Rumple Report Reviewed
admin | May 07, 2009 | Comments 0
By Paul Peters
As evidenced in the Rumple Report, many observers of the Environmental Protection Agency’s Libby cleanup believe the agency’s policies could still be exposing people to amphibole asbestos, which has killed hundreds and sickened thousands.
It is documented that public health statements made by Bush administration officials, which downplayed the risks posed by Libby amphibole asbestos released in Manhattan after the 9/11 attacks, were used by W.R. Grace to lower the standards of the Libby cleanup.
It is also documented that, despite spending more than $110 million on the Libby Superfund cleanup, EPA still has no idea exactly how dangerous amphibole asbestos is, and yet portrayed to the community that Libby asbestos was safe in small quantities.
Eventually, pressure from the public, media reports, and congressmen pushed the EPA to retract information it released to the community that minimized risks of asbestos, and caused the agency to begin the process of investigating the risk posed by amphibole asbestos.

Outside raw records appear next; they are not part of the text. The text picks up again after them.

(* ===== verification/SyncProtocol.v ===== *)
(** * SyncProtocol: what the messages of a sync session establish
      (src/crates/sync/src/worker.rs, src/crates/sync/src/state.rs,
       src/crates/convex/src/base_client/mod.rs)

    The worker of [Sync] and the client of [SyncClient] together.  The
    application is described by [db], the result of a query for an identity at a
    timestamp, and [watches], what a subscription stands for; [ApiLaws] says how
    an [Api] relates to them. *)

From S2P Require Import Prelude Ord BTreeMap Timestamp Sync SyncClient.

Local Open Scope Z_scope.

(** ** What the client shows *)

Definition shown (r : list Z + RedactedJsError) : FunctionResult :=
  match r with
  | inl v => FValue v
  | inr e => match custom_data e with Some d => FConvexError (error_to_string e) d | None => FErrorMessage (error_to_string e) end
  end.

(** What the hash of a result is computed from. *)
Definition dedup_key (x : (list Z + RedactedJsError) * list (list Z)) : list Z + list Z :=
  match x.1 with
  | inl v => inl (udf_result_bytes v x.2)
  | inr e => inr (deduplication_bytes e x.2)
  end.

(** The same run of a query, but for the random request id of an error. *)
Definition same_run (x y : (list Z + RedactedJsError) * list (list Z)) : Prop :=
  x.2 = y.2 /\
  match x.1, y.1 with
  | inl v, inl w => v = w
  | inr e, inr e' => error_text e = error_text e' /\ custom_data e = custom_data e' /\ block_logging e = block_logging e'
  | _, _ => False
  end.

#[global] Instance same_run_Equivalence : Equivalence same_run.
Proof.
  split.
  - intros [[v|e] l]; done.
  - intros [[v|e] l] [[v'|e'] l'] [H1 H2]; split; naive_solver.
  - intros [[v|e] l] [[v'|e'] l'] [[v''|e''] l''] [H1 H2] [H3 H4]; split; simpl in *; naive_solver congruence.
Qed.

Lemma same_run_key x y : same_run x y -> dedup_key x = dedup_key y.
Proof.
  destruct x as [[v|e] l], y as [[w|e'] l']; intros [Hl H]; simpl in *; subst; try done.
  unfold dedup_key, deduplication_bytes; simpl. destruct H as (-> & _ & ->). done.
Qed.

(** The value of a result can be read off its hashed bytes: UTF-8 has no [0xff]. *)
Lemma udf_result_bytes_inj v l v' l' :
  255 ∉ v -> 255 ∉ v' -> udf_result_bytes v l = udf_result_bytes v' l' -> v = v'.
Proof.
  unfold udf_result_bytes. revert v'. induction v as [|b v IH]; intros [|b' v'] Hv Hv' H; simpl in *; [done|set_solver..|].
  injection H as -> H. f_equal. apply IH; [set_solver..|done].
Qed.

(** ** Modifications *)

Definition modified_query (m : StateModification) : Z :=
  match m with QueryUpdated id _ _ _ | QueryFailed id _ _ _ _ | QueryRemoved id => id end.

Definition modified_result (m : StateModification) : option FunctionResult :=
  match m with
  | QueryUpdated _ v _ _ => Some (FValue v)
  | QueryFailed _ e _ _ d => Some (match d with Some v => FConvexError e v | None => FErrorMessage e end)
  | QueryRemoved _ => None
  end.

Lemma modification_of_result id r l j :
  modified_query (modification_of id r l j) = id /\ modified_result (modification_of id r l j) = Some (shown r).
Proof. destruct r; done. Qed.

(** The results of a client with [c] after the modifications [M]. *)
Definition overlay (M : BTreeMap.t Z StateModification) (c : BTreeMap.t Z FunctionResult) (id : Z) : option FunctionResult :=
  match BTreeMap.get id M with Some m => modified_result m | None => BTreeMap.get id c end.

Definition keyed (M : BTreeMap.t Z StateModification) : Prop := BTreeMap.wf M /\ forall id m, (id, m) ∈ M -> modified_query m = id.

Lemma keyed_insert M m : keyed M -> keyed (BTreeMap.insert (modified_query m) m M).
Proof.
  intros [Hwf HM]. split; [by apply BTreeMap.wf_insert|].
  intros id m' [[-> ->]|[_ H]]%BTreeMap.elem_of_insert; [done|by apply HM|done].
Qed.

Lemma apply_modification_get c m id :
  BTreeMap.wf c -> BTreeMap.wf (apply_state_modification c m) /\
  BTreeMap.get id (apply_state_modification c m) = if decide (id = modified_query m) then modified_result m else BTreeMap.get id c.
Proof.
  intros Hc. destruct m; simpl; (split; [by first [apply BTreeMap.wf_insert|apply BTreeMap.wf_remove]|]); [by rewrite BTreeMap.get_insert_if..|].
  case_decide; subst; [by apply BTreeMap.get_remove_eq|by apply BTreeMap.get_remove_ne].
Qed.

Lemma apply_modifications_get M c :
  keyed M -> BTreeMap.wf c ->
  let c' := fold_left apply_state_modification (map snd M) c in
  BTreeMap.wf c' /\ forall id, BTreeMap.get id c' = overlay M c id.
Proof.
  revert c. induction M as [|[k m] M IH]; intros c [Hwf HM] Hc; [by split|]. cbn [map fold_left snd].
  assert (modified_query m = k) as Hk by (apply HM; left).
  assert (keyed M) as HM' by (split; [apply Hwf|intros; apply HM; by right]).
  destruct (apply_modification_get c m 0 Hc) as [Hc1 _].
  destruct (IH _ HM' Hc1) as [Hc2 Hget]. split; [done|]. intros id. rewrite Hget. unfold overlay.
  destruct (apply_modification_get c m id Hc) as [_ ->]. rewrite Hk. simpl.
  destruct (decide (id = k)) as [->|Hne].
  - rewrite Ord.eqb_refl. replace (BTreeMap.get k M) with (@None StateModification); [done|]. symmetry. apply BTreeMap.get_None.
    intros v Hin. destruct Hwf as [Hlt _]. by apply (Ord.olt_irrefl k), (Hlt (k, v)).
  - by rewrite (proj2 (Ord.eqb_neq _ _) Hne).
Qed.

(** ** The queries of the state *)

Section state.
Context {Identity Subscription : Type}.

Implicit Types (s : Subscription) (sq : @SyncedQuery Subscription) (q : Query) (st : @SyncState Identity Subscription).

Record QueriesOk (st : @SyncState Identity Subscription) : Prop := {
  queries_wf : BTreeMap.wf (queries st);
  in_progress_wf : BTreeMap.wf (in_progress_queries st);
  queries_ids : forall id sq, BTreeMap.get id (queries st) = Some sq -> query_id (sq_query sq) = id;
  in_progress_ids : forall id q, BTreeMap.get id (in_progress_queries st) = Some q -> query_id q = id;
}.

(** The entry that [complete_fetch] completes. *)
Lemma start_synced_spec st id st1 :
  QueriesOk st -> start_synced st id = Ret st1 ->
  BTreeMap.wf (queries st1) /\ BTreeMap.wf (in_progress_queries st1) /\
  BTreeMap.get id (in_progress_queries st1) = None /\
  (forall k, k <> id -> BTreeMap.get k (queries st1) = BTreeMap.get k (queries st) /\
     BTreeMap.get k (in_progress_queries st1) = BTreeMap.get k (in_progress_queries st)) /\
  match BTreeMap.get id (in_progress_queries st) with
  | Some q => BTreeMap.get id (queries st) = None /\ BTreeMap.get id (queries st1) = Some (MkSynced q None None None)
  | None => BTreeMap.get id (queries st1) = BTreeMap.get id (queries st)
  end.
Proof.
  intros Hok. pose proof (queries_wf _ Hok) as Hwf. pose proof (in_progress_wf _ Hok) as Hwfp.
  unfold start_synced. destruct (BTreeMap.get id (in_progress_queries st)) as [q|] eqn:Hq.
  - destruct (BTreeMap.get id (queries st)) eqn:Hid; [done|]. intros [= <-]. cbn [with_queries queries in_progress_queries].
    split_and!; [by apply BTreeMap.wf_insert|by apply BTreeMap.wf_remove|by apply BTreeMap.get_remove_eq| |done|by apply BTreeMap.get_insert_eq].
    intros k Hk. by rewrite BTreeMap.get_insert_ne, BTreeMap.get_remove_ne.
  - intros [= <-]. by split_and!.
Qed.

(** Entries that differ in their futures alone. *)
Definition same_entry (sq sq' : @SyncedQuery Subscription) : Prop :=
  sq_query sq' = sq_query sq /\ subscription sq' = subscription sq /\ result_hash sq' = result_hash sq.

Lemma same_entry_refl sq : same_entry sq sq.
Proof. done. Qed.

(** An entry before and after [fill_invalidation_futures]. *)
Definition refilled (sq sq' : @SyncedQuery Subscription) : Prop :=
  same_entry sq sq' /\ (invalidation_future sq = None -> is_Some (subscription sq)) /\ is_Some (invalidation_future sq').
(* ===== verification/SyncSystem.v ===== *)
(** * SyncSystem: a client and the server's worker together
      (src/crates/convex/src/base_client/mod.rs, src/crates/sync/src/worker.rs)

    The client of [SyncClient] connected to the worker of [Sync]: the operations
    of the client, the messages in both directions and reconnections, as a step
    relation, and what subscribers are shown when the client has caught up. *)

From stdpp Require Import gmap.
From S2P Require Import Prelude Ord BTreeMap Timestamp Sync SyncClient SyncProtocol SyncProgress.

Local Open Scope Z_scope.

(** ** The queries of the client *)

Definition local_ids (l : LocalSyncState) : gset Z := list_to_set (query_id_to_token l).*1.

(** The number of subscribers of a query. *)
Definition count (id : Z) (subs : BTreeMap.t (Z * Z) unit) : Z := Z.of_nat (length (bfilter (fun e : (Z * Z) * unit => e.1.1 =? id) subs)).

Record LocalOk (l : LocalSyncState) : Prop := {
  lo_set_wf : BTreeMap.wf (query_set l);
  lo_token_wf : BTreeMap.wf (query_id_to_token l);
  lo_subs_wf : BTreeMap.wf (subscribers (latest_results l));
  lo_token : forall id tok, BTreeMap.get id (query_id_to_token l) = Some tok -> exists lq, BTreeMap.get tok (query_set l) = Some lq /\ lq_id lq = id;
  lo_set : forall tok lq, BTreeMap.get tok (query_set l) = Some lq ->
    BTreeMap.get (lq_id lq) (query_id_to_token l) = Some tok /\ num_subscribers lq = count (lq_id lq) (subscribers (latest_results l));
  lo_subs : forall id k, is_Some (BTreeMap.get (id, k) (subscribers (latest_results l))) ->
    exists tok lq, BTreeMap.get id (query_id_to_token l) = Some tok /\ BTreeMap.get tok (query_set l) = Some lq /\ k <= subscription_index lq;
  lo_next : forall id, is_Some (BTreeMap.get id (query_id_to_token l)) -> id < next_query_id l;
  lo_path : forall tok lq, BTreeMap.get tok (query_set l) = Some lq -> tok = (lq_path lq, lq_args lq);
}.

Lemma count_insert id id' k subs :
  BTreeMap.get (id', k) subs = None -> count id (BTreeMap.insert (id', k) tt subs) = count id subs + if decide (id = id') then 1 else 0.
Proof.
  unfold count. intros Hn.
  replace (if decide (id = id') then 1 else 0) with (Z.of_nat (if id' =? id then 1%nat else 0%nat)).
  2: { destruct (decide (id = id')) as [->|Hne]; [by rewrite Z.eqb_refl|]. rewrite (proj2 (Z.eqb_neq id' id)); [done|congruence]. }
  induction subs as [|[[i j] []] subs IH]; cbn [BTreeMap.insert BTreeMap.get bfilter length fst snd] in *; [destruct (id' =? id); cbn; lia|].
  destruct ((id', k) ==? (i, j)) eqn:E; [done|]. apply Ord.eqb_neq in E. destruct (cmp (id', k) (i, j)) eqn:Hc.
  - by apply cmp_eq_iff in Hc.
  - cbn [bfilter fst snd]. destruct (id' =? id), (i =? id); cbn [length]; lia.
  - specialize (IH Hn). cbn [bfilter fst snd]. destruct (i =? id); cbn [length]; lia.
Qed.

Gordon Sullivan says one of the most important revelations of the report is that the EPA’s own scientists were intensely critical of how standards had changed in Libby post-9/11.
“The most extreme issue in that entire report comes from inside the EPA,” he says. “When your head toxicologist says it’s unconscionable, you’ve got a problem.”
Sullivan refers to Chris Weis, Senior Toxicologist of the EPA’s National Enforcement Investigations Center. According to the report, OIG Special Agent Cory Rumple asked Weis about a brochure entitled “Living with Vermiculite” which was mailed to all Libby addresses, and states that low-level, short-term exposure to asbestos is not dangerous, and that it is perfectly safe to vacuum up “small releases” with HEPA vacuums, or wipe them up with damp cloths, as New Yorkers were told to do.
Weis, according to the report, “stated the language within that document contained ‘double speak,’ adding in his opinion it was ‘unconscionable’ to write a document with such language.”